One significant benefit of our fully Bayesian approach to fitting these semiparametric functional mixed models is that we can produce inference on any parameters in the model, or any functional or aggregation of these parameters, and this inference integrates over the various sources of interfunctional variability in the model and over the uncertainty in estimating the covariance parameters and level of nonlinearity of the spline fits. This allows us to perform a flexible, thorough analysis in the entire functional domain, yet produce inference and results for aggregated summaries that may be more interpretable to investigators. This raises the obvious question, “What is the advantage of fitting the entire functional model? Why not just compute the aggregated summaries and model those using standard tools?” The answer to this question is multi-faceted.

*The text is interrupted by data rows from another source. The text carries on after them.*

(** The public addresses with the number of their failures. *)
Definition count_failures (addresses : list string) : gmap string Z :=
  fold_left (fun counts address =>
    match ParseIP address with
    | None => counts
    | Some ip =>
        match To4 ip with
        | None => counts
        | Some ip4 =>
            if IsPrivate ip || IsLoopback ip || IsUnspecified ip then counts
            else <[ipv4_string ip4 := default 0 (counts !! ipv4_string ip4) + 1]> counts
        end
    end) addresses ∅.

Definition block_rule (address : string) (expires : time) : IptablesRule :=
  mkRule 0 "auto_block" "in" "all" "deny" address "" 1 "SSH 失败登录自动封禁"
    (describeIPLocation address) (Some expires) "" "" false.

Definition still_blocked (now : time) (address : string) (r : IptablesRule) : bool :=
  String.eqb (RuleType r) "auto_block" && String.eqb (IPs r) address && (State r =? 1)
  && match ExpiresAt r with Some t => now <? t | None => true end.

(** With the rules created, the error that stopped the loop. *)
Fixpoint block_loop (config : FirewallAutoBlockConfig) (now : time) (stamps : list stamp)
    (todo : list (string * Z)) (created : Z) : M FS (Z * option error) :=
  match todo with
  | [] => ret (created, None)
  | (address, count) :: todo =>
      if count <? AB_Threshold config then block_loop config now stamps todo created
      else
        let* existing := attempt (read (fun s =>
          Z.of_nat (List.length (List.filter (still_blocked now address) (rules s))))) in
        match existing with
        | Fail err => ret (created, Some err)
        | Ok existing =>
            if 0 <? existing then block_loop config now stamps todo created
            else
              let expires := now + AB_BanMinutes config * Minute in
              let* added := attempt (Add (default (0, "") (head stamps)) (block_rule address expires)) in
              match added with
              | Fail err => ret (created, Some err)
              | Ok _ =>
                  if 100 <=? created + 1 then ret (created + 1, None)
                  else block_loop config now (tail stamps) todo (created + 1)
              end
        end
  end.

Definition touch_auto_block (now : time) (s : FS) : result (unit * FS) :=
  Ok (tt, set_auto_block (map (fun c =>
    if AB_ID c =? 1 then mkAutoBlock (AB_ID c) (AB_Enabled c) (AB_Threshold c) (AB_WindowMinutes c)
      (AB_BanMinutes c) (Some now) else c) (auto_block s)) s).

(** [order]: a map is walked in some order. *)
Definition RunAutoBlock (now current : time) (stamps : list stamp)
    (order : gmap string Z -> list (string * Z)) : M FS (Z * option error) :=
  let* config := GetAutoBlockConfig in
  if negb (AB_Enabled config) then fail (Sentinel ErrAutoBlockDisabled)
  else
    let* found := has_program "journalctl" in
    if negb found then ret (0, None)
    else
      let* output := command "journalctl" ["--no-pager"; "--since";
        Itoa (AB_WindowMinutes config) +:+ " minutes ago"; "-u"; "ssh"; "-u"; "sshd"] in
      match output with
      | Fail err => fail err
      | Ok output =>
          let* '(created, stopped) :=
            block_loop config now stamps (order (count_failures (failed_addresses output))) 0 in
          match stopped with
          | Some err => ret (created, Some err)
          | None =>
              let* touched := attempt (exec (touch_auto_block current)) in
              ret (created, match touched with Ok _ => None | Fail err => Some err end)
          end
      end.
End service.

#[local] Existing Instance latin1_case.
Example failed_addresses_ex :
  failed_addresses ("Jan 1 sshd[1]: Failed password for root from 203.0.113.7 port 22 ssh2" +:+ str1 newline +:+
    "pam: authentication failure; rhost=198.51.100.9  user=root" +:+ str1 newline +:+
    "FAILED PASSWORD for x" +:+ str1 newline +:+ "from 192.0.2.1")
  = ["203.0.113.7"; "198.51.100.9"].
Proof. vm_compute. reflexivity. Qed.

First, if one only looked at specific aggregated summaries, they may miss insights that could have been gleaned from their data but were not captured by these summaries. For example, if only looking at the PP and MP regions, one may miss out on different MPS behavior in the inferior and nasal regions of the sclera, which may be important. By modeling the scleral function in its entirety, we are able to examine the entire domain to ensure we are not missing out on any insights, and then we can still produce inference for any desired aggregated summaries for ease of interpretation, as well. This concept is also relevant in other application areas where summaries are used because of the complexity and high dimensionality of the raw functional data. This approach of flexible modeling followed by inferenct on summary measures can capture the best of both worlds, analyzing the entire function yet producing inference for summary measures interpretable for the scientific subject area.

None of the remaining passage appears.